Thanks to its ultra-high data transmission capacity, ultra-low loss and installation flexibility, glass optical fiber is the most power-efficient data transmission media available today. Optical fiber cables have been deployed worldwide to connect people and “[things](http://info.belden.com/ecos/iot-convergence-wp)” together.

According to [CRU’s Optical Fibre and Cable Monitor](http://www.crugroup.com/market-analysis/products/Optical-fibre-and-cable-monitor), last year, the global optical cable demand reached 318 million kilometers in the first three quarters of 2016.

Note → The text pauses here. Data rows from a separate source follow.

(* ===== verification/HardNatCount.v ===== *)
(** * Hard-NAT planning: what the probability counts

    The probability of probability.go is the share of pairs of subsets, of the
    given sizes and of a set of [U] ports, that have an element in common.  This
    file uses MathComp's finite sets. *)
From Stdlib Require Import ZArith Arith Lia.
From mathcomp Require Import boot.
From S2P Require Import HardNatArith.

Set Implicit Arguments.
Unset Strict Implicit.
Unset Printing Implicit Defensive.
Open Scope nat_scope.

Section count.
Variable U : nat.

Definition draws_of (k : nat) : {set {set 'I_U}} := [set A : {set 'I_U} | #|A| == k].

(** The pairs of draws, and those that collide. *)
Definition pairs (l r : nat) : {set {set 'I_U} * {set 'I_U}} := setX (draws_of l) (draws_of r).
Definition meeting (l r : nat) : {set {set 'I_U} * {set 'I_U}} :=
  [set p in pairs l r | p.1 :&: p.2 != set0].
Definition missing (l r : nat) : {set {set 'I_U} * {set 'I_U}} :=
  [set p in pairs l r | p.1 :&: p.2 == set0].

Lemma card_pairs l r : #|pairs l r| = 'C(U, l) * 'C(U, r).
Proof. by rewrite cardsX /draws_of !card_draws card_ord. Qed.

Lemma card_split l r : #|meeting l r| + #|missing l r| = #|pairs l r|.
Proof.
rewrite addnC -(cardsID [set p : {set 'I_U} * {set 'I_U} | p.1 :&: p.2 == set0] (pairs l r)).
by congr (_ + _); apply: eq_card => p; rewrite !inE // andbC.
Qed.

(** The draws that avoid [A]. *)
Definition avoiding (A : {set 'I_U}) (r : nat) : {set {set 'I_U}} :=
  [set B : {set 'I_U} | (B \subset ~: A) && (#|B| == r)].

Lemma missing_avoiding l r (p : {set 'I_U} * {set 'I_U}) :
  (p \in missing l r) = (p.1 \in draws_of l) && (p.2 \in avoiding p.1 r).
Proof.
case: p => A B; rewrite !inE /= -andbA; congr (_ && _); rewrite andbC; congr (_ && _).
by rewrite subsets_disjoint setCK disjoint_sym -setI_eq0.
Qed.

Lemma card_missing l r : #|missing l r| = 'C(U, l) * 'C(U - l, r).
Proof.
rewrite -sum1_card (eq_bigl _ _ (missing_avoiding l r)).
rewrite -(pair_big_dep (fun A => A \in draws_of l) (fun A B => B \in avoiding A r) (fun _ _ => 1)) /=.
have h A : A \in draws_of l -> \sum_(B in avoiding A r) 1 = 'C(U - l, r).
  by rewrite inE => /eqP hA; rewrite sum1_card cards_draws cardsCs setCK hA card_ord.
by rewrite (eq_bigr _ h) sum_nat_const /draws_of card_draws card_ord.
Qed.

Lemma missing_sym l r : #|missing l r| = #|missing r l|.
Proof.
have sK : involutive (fun p : {set 'I_U} * {set 'I_U} => (p.2, p.1)) by case.
rewrite -(card_imset _ (can_inj sK)); apply: eq_card => p.
apply/imsetP/idP => [[q + ->]|hp]; last by exists (p.2, p.1); [move: hp|case: p {hp}];
  rewrite // !inE /= setIC [(#|_| == r) && _]andbC.
by rewrite !inE /= setIC [(#|_| == l) && _]andbC.
Qed.
End count.

Lemma exact_miss_ffact k u b o (a c : Z) :
  b + o + k <= u ->
  exact_miss k (Z.of_nat u) (Z.of_nat b) (Z.of_nat o) (a, c)
  = (a * Z.of_nat ((u - b - o) ^_ k), c * Z.of_nat ((u - o) ^_ k))%Z.
Proof.
elim: k o a c => [|k IH] o a c h; first by rewrite /= !Z.mul_1_r.
have hn : (Z.of_nat u - Z.of_nat b - Z.of_nat o)%Z = Z.of_nat (u - b - o).
  by move: h; rewrite -!plusE -!minusE => /leP h; lia.
have hd : (Z.of_nat u - Z.of_nat o)%Z = Z.of_nat (u - o).
  by move: h; rewrite -!plusE -!minusE => /leP h; lia.
have ho : (Z.of_nat o + 1)%Z = Z.of_nat o.+1 by lia.
rewrite /= hn hd ho IH; first by move: h; rewrite -!plusE => /leP h; apply/leP; lia.
by rewrite !ffactnS !subnS -!multE !Nat2Z.inj_mul !Z.mul_assoc.
Qed.

(** The product over the draws is the share of the pairs that miss. *)
Lemma miss_share u b k :
  b + k <= u ->
  let m := exact_miss k (Z.of_nat u) (Z.of_nat b) 0 (1, 1)%Z in
  (fst m * Z.of_nat #|pairs u b k| = snd m * Z.of_nat #|missing u b k|)%Z.
Proof.
move=> h; rewrite -[0%Z]/(Z.of_nat 0) exact_miss_ffact ?addn0 // !subn0 !Z.mul_1_l /=.
rewrite -!Nat2Z.inj_mul card_pairs card_missing !multE; congr (Z.of_nat _).
rewrite -!bin_ffact -!multE; ring.
Qed.

(** A share of the pairs that miss is a share of those that meet. *)
Lemma meet_share u b k n d :
  (0 < d)%Z -> (n * Z.of_nat #|pairs u b k| = d * Z.of_nat #|missing u b k|)%Z ->
  ((d - n) * Z.of_nat #|pairs u b k| = d * Z.of_nat #|meeting u b k|)%Z.
Proof.
by move=> hd h; have := card_split u b k; rewrite -plusE => /(congr1 Z.of_nat); rewrite Nat2Z.inj_add; nia.
Qed.

Lemma forced_meeting u l r : l <= u -> u < l + r -> #|missing u l r| = 0.
Proof.
move=> /leP hl h; rewrite card_missing [X in _ * X]bin_small ?muln0 //.
by move: h; rewrite -plusE -minusE => /ltP h; apply/ltP; lia.
Qed.

Lemma empty_meeting u l r : l = 0 \/ r = 0 -> #|missing u l r| = #|pairs u l r|.
Proof. by move=> h; rewrite card_missing card_pairs; case: h => ->; rewrite ?bin0 ?subn0 ?bin0. Qed.

(** C15: the probability is the share of colliding draws.  Whatever the sizes of
    the universe and of the two draws, the report's decimals enclose the share
    of the pairs of subsets that meet, and the parts per trillion that decide
    admission never exceed it. *)
Theorem collision_probability_sound (u l r : nat) (p : Probability) :
  CollisionProbabilityWithoutReplacement (Z.of_nat u) (Z.of_nat l) (Z.of_nat r) = Some p ->
  encloses p (Z.of_nat #|meeting u l r|) (Z.of_nat #|pairs u l r|).
Proof.
move=> /(collision_cases _ _ _ _ (Zle_0_nat l) (Zle_0_nat r)) [hl [hr c]].
have hp : (0 < Z.of_nat #|pairs u l r|)%Z.
  have : 0 < #|pairs u l r| by rewrite card_pairs muln_gt0 !bin_gt0; apply/andP; split; apply/leP; lia.
  by move=> /ltP; lia.
have sp := card_split u l r.
case: c => [h ->|h ->|b k n d h hbk E I hd].
- have -> : #|meeting u l r| = 0; last exact: (boundary_encloses _ _ _ false _ hp).
  have := empty_meeting u (l := l) (r := r) ltac:(lia); move: sp; rewrite -plusE; lia.
- have -> : #|meeting u l r| = #|pairs u l r|; last exact: (boundary_encloses _ _ _ true _ hp).
  have h' : u < l + r by rewrite -plusE; apply/ltP; lia.
  have hl' : l <= u by apply/leP; lia.
  by have := forced_meeting hl' h'; move: sp; rewrite -plusE; lia.
- have hs (x y : nat) : x + y <= u -> exact_miss y (Z.of_nat u) (Z.of_nat x) 0 (1, 1)%Z = (n, d) ->
      ((d - n) * Z.of_nat #|pairs u x y| = d * Z.of_nat #|meeting u x y|)%Z.
    by move=> hxy M; apply: meet_share => //; have := miss_share hxy; rewrite M.
  apply: (encloses_scaled _ _ _ _ _ hd _ I); first by lia.
  have hlr : l + r <= u by rewrite -plusE; apply/leP; case: hbk => [[? ?]|[? ?]]; lia.
  case: hbk => [[eb ek]|[eb ek]]; move: E; rewrite eb ek Nat2Z.id => E; first exact: hs.
  have := hs r l ltac:(by rewrite addnC) E.
  have -> : #|pairs u r l| = #|pairs u l r| by rewrite !card_pairs mulnC.
  have -> : #|meeting u r l| = #|meeting u l r|; last by [].
  have s1 := card_split u r l; have s2 := missing_sym u l r.
  have s3 : #|pairs u r l| = #|pairs u l r| by rewrite !card_pairs mulnC.
  by move: s1 sp; rewrite -!plusE; lia.
Qed.

(** The asymmetric profile: 128 mappings against 512 targets. *)
Lemma collision_probability_sound_witness :
  (633926065852 * Z.of_nat #|pairs (Z.to_nat 65535) (Z.to_nat 128) (Z.to_nat 512)|
   <= 1000000000000 * Z.of_nat #|meeting (Z.to_nat 65535) (Z.to_nat 128) (Z.to_nat 512)|)%Z.
Proof.
case: asymmetric_numbers => p [E F].
have h1 : (0 <= 65535)%Z by lia.
have h2 : (0 <= 128)%Z by lia.
have h3 : (0 <= 512)%Z by lia.
rewrite -(Z2Nat.id _ h1) -(Z2Nat.id _ h2) -(Z2Nat.id _ h3) in E.
by case: (collision_probability_sound E) => _ [_ L]; rewrite F in L.
Defined.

As we mentioned in a [previous blog](https://www.belden.com/blog/datacenters/singlemode-vs-multimode-transceivers-how-do-you-choose.cfm), two types of optical fiber are available for different network environments and link distances:

- Multimode fiber (MMF) for short-reach links up to a few hundred meters, mainly used in data centers environments
- Singlemode fiber (SMF) for long-reach links, such as in LANs, access networks, metro/transport networks and hyperscale data centers

![Multimode Fiber](http//info.belden.com/webadmin/blog/images/mmf.png "Multimode Fiber")

Fiber cables are typically installed and owned by internet service providers or internet content providers (including cloud service providers), or enterprise IT departments. People commonly believe that fiber cable has unbounded bandwidth capacity and can last forever; however, with the recent [data traffic boom](https://www.belden.com/blog/datacenters/booming-traffic-from-the-content-delivery-network.cfm) – cloud services, over-the-top content delivery and [Internet of Things (IoT)](http://www.forbes.com/sites/michelleevans1/2017/01/24/5-ways-the-internet-of-things-will-influence-commerce/#432cd6ab3c30) – some old fiber infrastructure has hit its capacity limit and needs to be upgraded.

This blog is the first of three in a series where we will walk you through the risks of reusing installed fiber cable, and help you understand how fiber cable infrastructure performance and quality could impact your business operations.

## Macrobending and Bend-Insensitive Fiber

Optical fiber cables are recognized as the superior data transmission media over long distances. The optical fiber is a waveguide that confines light within the fiber core, which is bounded by the cladding material that prevents light from escaping.

![Macrobending](https://info.belden.com/webadmin/blog/images/macrobending.png "Macrobending")
*Source: IBM*

Compared to copper cable, optical fiber cable has a much smaller cross-section diameter to support flexible cable routing and installation, especially for high-density I/O. Nevertheless, strict fiber cable installation rules have to be followed because light can leak out of the fiber core through the cladding when bent or wrapped. Bending loss occurs when a fiber cable bend is tighter than its maximum bend tolerance; bending loss is due to physical bends that are large in relation to the diameter of the cable. As the bend tightens, more light is lost. This phenomenon is referred to as “fiber macrobending.”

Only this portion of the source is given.